On June 28, 2012, he was selected 21st overall by the Boston Celtics. Concerns about his back injury suffered in college dragged him into the project.
“I was literally playing on one leg sometimes,” he said.
He would have back surgery while he was with the Celtics, and later in his career, when he played for the Raptors, he had two foot surgeries. However, even with the injuries lingering, he played well when he dressed. On the Celtics at 21 in his second NBA season, he’s averaging 13.3 points and 8.1 rebounds per game. The following season, he averaged 13.3 points and 7.6 rebounds per game.
“I won’t say it came easily,” he said. “When you’re on the screening report in the NBA, you have to be able to bring it every night, and there have been times I’ve struggled just because the screening report has heated up.”

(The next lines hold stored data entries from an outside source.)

(* ===== verification/RpcTypes.v ===== *)
(** The messages of [pkg/samsahai/rpc/service.proto] that the staging controller and
    Samsahai exchange, the conversions of [pkg/samsahai/rpc/extra.go], and the service as
    a class: the controllers of the staging side are proved against it.  A field that
    holds a message is a pointer in the code, an [option] here. *)

From S2P Require Import Prelude.
From S2P Require Import GoRuntime.
From S2P Require Import Errors.
From S2P Require Import ConfigTypes.
Open Scope string_scope.
Open Scope list_scope.
Open Scope Z_scope.

Inductive UpgradeStatus := UpgradeStatus_FAILURE | UpgradeStatus_SUCCESS | UpgradeStatus_CANCELED.
Inductive IssueType :=
| IssueType_UNKNOWN | IssueType_DESIRED_VERSION_FAILED | IssueType_IMAGE_MISSING
| IssueType_ENVIRONMENT_ISSUE.
Inductive ReverificationStatus :=
| ReverificationStatus_UNKNOWN | ReverificationStatus_FAILURE | ReverificationStatus_SUCCESS.

#[export] Instance upgrade_status_eq_dec : EqDecision UpgradeStatus.
Proof. solve_decision. Defined.
#[export] Instance issue_type_eq_dec : EqDecision IssueType.
Proof. solve_decision. Defined.
#[export] Instance reverification_status_eq_dec : EqDecision ReverificationStatus.
Proof. solve_decision. Defined.

Record RpcImage := mkRpcImage { ri_Repository : string; ri_Tag : string }.
Record RpcComponent := mkRpcComponent { rc_Name : string; rc_Image : option RpcImage }.
Record RpcFailureComponent := mkRpcFailureComponent {
  rfc_ComponentName : string;
  rfc_FirstFailureContainerName : string;
  rfc_RestartCount : Z;
  rfc_NodeName : string;
}.
Record RpcDeploymentIssue := mkRpcDeploymentIssue {
  rdi_IssueType : string;
  rdi_FailureComponents : list RpcFailureComponent;
}.
Record TeamWithPullRequest := mkTeamWithPullRequest {
  tpr_TeamName : string;
  tpr_BundleName : string;
  tpr_PRNumber : string;
  tpr_CommitSHA : string;
  tpr_Namespace : string;
  tpr_MaxRetryQueue : Z;
  tpr_ImageMissingList : list RpcImage;
}.
Record ComponentUpgrade := mkComponentUpgrade {
  cu_Status : UpgradeStatus;
  cu_Name : string;
  cu_TeamName : string;
  cu_Components : list RpcComponent;
  cu_IssueType : IssueType;
  cu_QueueHistoryName : string;
  cu_ImageMissingList : list RpcImage;
  cu_Namespace : string;
  cu_TestBuildTypeID : string;
  cu_Runs : Z;
  cu_IsReverify : bool;
  cu_ReverificationStatus : ReverificationStatus;
  cu_DeploymentIssues : list RpcDeploymentIssue;
  cu_PullRequestComponent : option TeamWithPullRequest;
  cu_PullRequestNamespace : string;
}.

Record TeamWithBundleName := mkTeamWithBundleName { twb_TeamName : string; twb_BundleName : string }.
Record TeamWithNamespace := mkTeamWithNamespace { twn_TeamName : string; twn_Namespace : string }.
Record TeamWithCurrentComponent := mkTeamWithCurrentComponent {
  twc_TeamName : string; twc_Components : list RpcComponent }.
Record RpcComponentSource := mkRpcComponentSource {
  csr_ComponentName : string;
  csr_Source : string;
  csr_Pattern : string;
  csr_Image : option RpcImage;
}.
Record RpcPullRequestTrigger := mkRpcPullRequestTrigger {
  rpt_Name : string;
  rpt_Namespace : string;
  rpt_TeamName : string;
  rpt_Result : string;
  rpt_ImageMissingList : list RpcImage;
}.

Inductive Criteria :=
| Criteria_UNKNOWN | Criteria_BOTH | Criteria_FAILURE | Criteria_SUCCESS
| OtherCriteria (n : Z).
#[export] Instance criteria_eq_dec : EqDecision Criteria.
Proof. solve_decision. Defined.
Record RpcTearDownDuration := mkRpcTearDownDuration { rtd_Duration : Z; rtd_Criteria : Criteria }.
Record RpcTriggerConfig := mkRpcTriggerConfig { rtc_MaxRetry : Z; rtc_PollingTime : string }.
Record RpcPullRequestConfig := mkRpcPullRequestConfig {
  rpc_Concurrences : Z;
  rpc_MaxRetry : Z;
  rpc_MaxHistoryDays : Z;
  rpc_Trigger : option RpcTriggerConfig;
  rpc_GitRepository : string;
  rpc_GitProjectID : string;
  rpc_TearDownDuration : option RpcTearDownDuration;
}.
#[export] Instance eta_RpcComponentSource : Eta RpcComponentSource := fun x =>
  mkRpcComponentSource (csr_ComponentName x) (csr_Source x) (csr_Pattern x) (csr_Image x).
#[export] Instance eta_RpcImage : Eta RpcImage := fun x => mkRpcImage (ri_Repository x) (ri_Tag x).

(** ** [extra.go] *)

Definition FromCrdCriteria (criteria : PullRequestTearDownDurationCriteria) : error + Criteria :=
  if String.eqb criteria PullRequestTearDownDurationCriteriaBoth then inr Criteria_BOTH
  else if String.eqb criteria PullRequestTearDownDurationCriteriaFailure then inr Criteria_FAILURE
  else if String.eqb criteria PullRequestTearDownDurationCriteriaSuccess then inr Criteria_SUCCESS
  else inl (New (criteria +:+ " is not a valid tearDownDuration criteria")).

Definition ToCrdCriteria (x : Criteria) : error + PullRequestTearDownDurationCriteria :=
  match x with
  | Criteria_UNKNOWN => inl ErrPullRequestRPCTearDownDurationCriteriaUnknown
  | Criteria_BOTH => inr PullRequestTearDownDurationCriteriaBoth
  | Criteria_FAILURE => inr PullRequestTearDownDurationCriteriaFailure
  | Criteria_SUCCESS => inr PullRequestTearDownDurationCriteriaSuccess
  | OtherCriteria n => inl (New (pretty n +:+ " is not a valid tearDownDuration criteria"))
  end.

(** ** The service *)

Class SamsahaiRPC (W : Type) := {
  rpc_GetTeamActiveNamespace : string -> M W TeamWithNamespace;
  rpc_RunPostComponentUpgrade : ComponentUpgrade -> M W unit;
  rpc_RunPostPullRequestQueue : ComponentUpgrade -> M W unit;
  rpc_RunPostPullRequestTrigger : RpcPullRequestTrigger -> M W unit;
  rpc_RunPostPullRequestQueueTestRunnerTrigger : TeamWithPullRequest -> M W unit;
  rpc_GetMissingVersions : TeamWithCurrentComponent -> M W (list RpcImage);
  rpc_SendUpdateStateQueueMetric : ComponentUpgrade -> M W unit;
  rpc_GetBundleName : TeamWithBundleName -> M W string;
  rpc_GetPriorityQueues : string -> M W (list string);
  rpc_GetPullRequestBundleDependencies : TeamWithBundleName -> M W (list RpcComponent);
  rpc_GetPullRequestConfig : TeamWithBundleName -> M W RpcPullRequestConfig;
  rpc_GetPullRequestComponentSources : TeamWithPullRequest -> M W (list RpcComponentSource);
  rpc_GetComponentVersion : RpcComponentSource -> M W string;
  rpc_DeployActiveServicesIntoPullRequestEnvironment : TeamWithNamespace -> M W unit;
  rpc_CreatePullRequestEnvironment : TeamWithPullRequest -> M W unit;
  rpc_DestroyPullRequestEnvironment : TeamWithNamespace -> M W unit;
}.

Prior to those two seasons, he was a rookie on a Celtics team with players like Kevin Garnett, Jason Terry and Paul Pierce.
“Guys like it, they constantly stayed in your ear on how you can improve yourself, what you need to do, find a routine, how to become a pro, these guys just helped me develop some of my good ones. habits I have today. ”
After his four years in Boston, he played 11 games for the Raptors and spent time playing for the ABC in China. If he could look back at himself before the NBA Draft and get out of college, he would give himself some powerful advice.
“Don’t get lost in the moment,” he said. “Sometimes when you reach your dream, it’s like, and you’re caught in the dream, instead of its reality now. I think that’s the problem. I was just still caught in the dream at instead of waking up and realizing that was actually reality, I need to improve myself, I need to do something to push myself forward, to establish myself more in the NBA, and I think that was the most big problem. ”
At just 28 years old, he is younger than current NBA players in their bonuses, such as James Harden, Damian Lillard and Paul George.
Sullinger isn’t ready to call it a career and is looking to make a comeback in the NBA.
“I’m definitely trying to get back to the NBA,” he said. “I feel like I still have a lot of basketball left, I can help a team, I feel like I’m not the tallest guy but still strong enough to keep a five and be able to stretch the floor, I’m in better shape. ”
The 6’9 “Sullinger still has the same agent he had years ago, David Falk, and is committed to going all the paths he needs to take to get back to the NBA, like playing in the G- League, and as of today he says he feels “amazing”, and it’s the best health he’s ever felt.
“I’m just looking for someone to give me an opportunity,” Sullinger said. “If I get the chance, I promise I’ll seize the moment at that time.”